■ **Extracted material**
(** A candidate of the viewer's connection for capture peer 1 lands on the
    capture client's connection for viewer 2. *)
Lemma ice_candidate_reaches_peer_session_witness :
  StreamClient.store viewer_two_captures !! 0%nat
    = Some (PC 1 "panel-main" false JUndef JUndef [])
  ∧ JsMap.get (key 2 "panel-main")
      (ElectronCaptureClient.peerConnections capture_with_stream)
    = Some 0%nat
  ∧ ∃ msg cc',
      StreamClient.onicecandidate 0%nat (JStr "candidate") viewer_two_captures
      = [JObj msg]
      ∧ candidates <$> ElectronCaptureClient.store cc' !! 0%nat
        = Some [JStr "candidate"].
Proof.
  split; [reflexivity|]. split; [reflexivity|].
  destruct (ice_candidate_reaches_peer_session constant_offer always_granted
              (JArr []) all_open capture_and_viewer 1 2
              (Peer (JStr "capture") (JArr [JStr "panel-main"]) JUndef)
              (Peer (JStr "viewer") (JArr []) JUndef)
              "panel-main" (JStr "candidate") 0%nat 0%nat
              (PC 1 "panel-main" false JUndef JUndef [])
              (PC 2 "panel-main" false JUndef (JStr "offer") [])
              viewer_two_captures capture_with_stream
              eq_refl eq_refl eq_refl eq_refl eq_refl eq_refl eq_refl eq_refl
              eq_refl eq_refl)
    as (msg & cc' & Hsent & _ & _ & _ & Hcand).
  exists msg, cc'. split; [exact Hsent | exact Hcand].
Defined.
End capture_witnesses.
(** * The scoping-bot export workflow, embedded in Rocq

    The development follows the frontend sources:

    - [JS]             the parts of the JavaScript runtime the code calls
                       (values, strings, IEEE numbers and their printing,
                       plain objects, [JSON.stringify], [JSON.parse]);
    - [ExportApi]      [api/exportApi.js];
    - [ExportContext]  [contexts/ExportContext.jsx];
    - [ProjectContext] [contexts/ProjectContext.js];
    - [Exports]        [pages/Exports.jsx], the export page.

    Conventions.  A JavaScript string is a [string] of 8-bit code units.
    Case mapping and white space are those of ASCII: [toLowerCase], the
    [\s] class and [trim] are the source's on ASCII text ([ascii_text]),
    and a property that depends on them for other text says so.  A number
    is a binary64 [float].  A plain object is an association list in
    property order, read through its own properties only.  An awaited
    call is a value of [outcome]: the promise resolved, or it rejected
    with an error. *)

From Stdlib Require Import ZArith List String Ascii Bool Lia.
From Stdlib Require Import PrimFloat SpecFloat FloatOps.
Import ListNotations.

Set Warnings "-register-all".

Local Open Scope string_scope.
Local Open Scope Z_scope.

(* ================================================================== *)
(** * The JavaScript runtime *)
(* ================================================================== *)

Module JS.

(** ** Characters and strings *)

Definition code (c : ascii) : Z := Z.of_nat (nat_of_ascii c).

Definition chr (n : Z) : ascii := ascii_of_nat (Z.to_nat n).

Definition dquote : string := String (chr 34) "".

Definition is_digit (c : ascii) : bool := (48 <=? code c) && (code c <=? 57).

Definition digit_val (c : ascii) : Z := code c - 48.

(** A code unit of ASCII, and a text made of them. *)
Definition is_ascii (c : ascii) : bool := code c <? 128.

Fixpoint ascii_text (s : string) : bool :=
  match s with
  | EmptyString => true
  | String c r => is_ascii c && ascii_text r
  end.

(** White space of the [\s] class, of [trim] and of numeric strings, in
    ASCII: TAB, LF, VT, FF, CR and SPACE.  The white space beyond ASCII
    (the no-break space, the byte order mark, the line and paragraph
    separators and the other space separators) is not told apart from
    other text. *)
Definition is_space (c : ascii) : bool :=
  let n := code c in ((9 <=? n) && (n <=? 13)) || (n =? 32).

■ **What you will do**
Whenever a line in the records above contains the string "ElectronCaptureClient", copy that line.

■ **Exercise result**
      (ElectronCaptureClient.peerConnections capture_with_stream)
      ∧ candidates <$> ElectronCaptureClient.store cc' !! 0%nat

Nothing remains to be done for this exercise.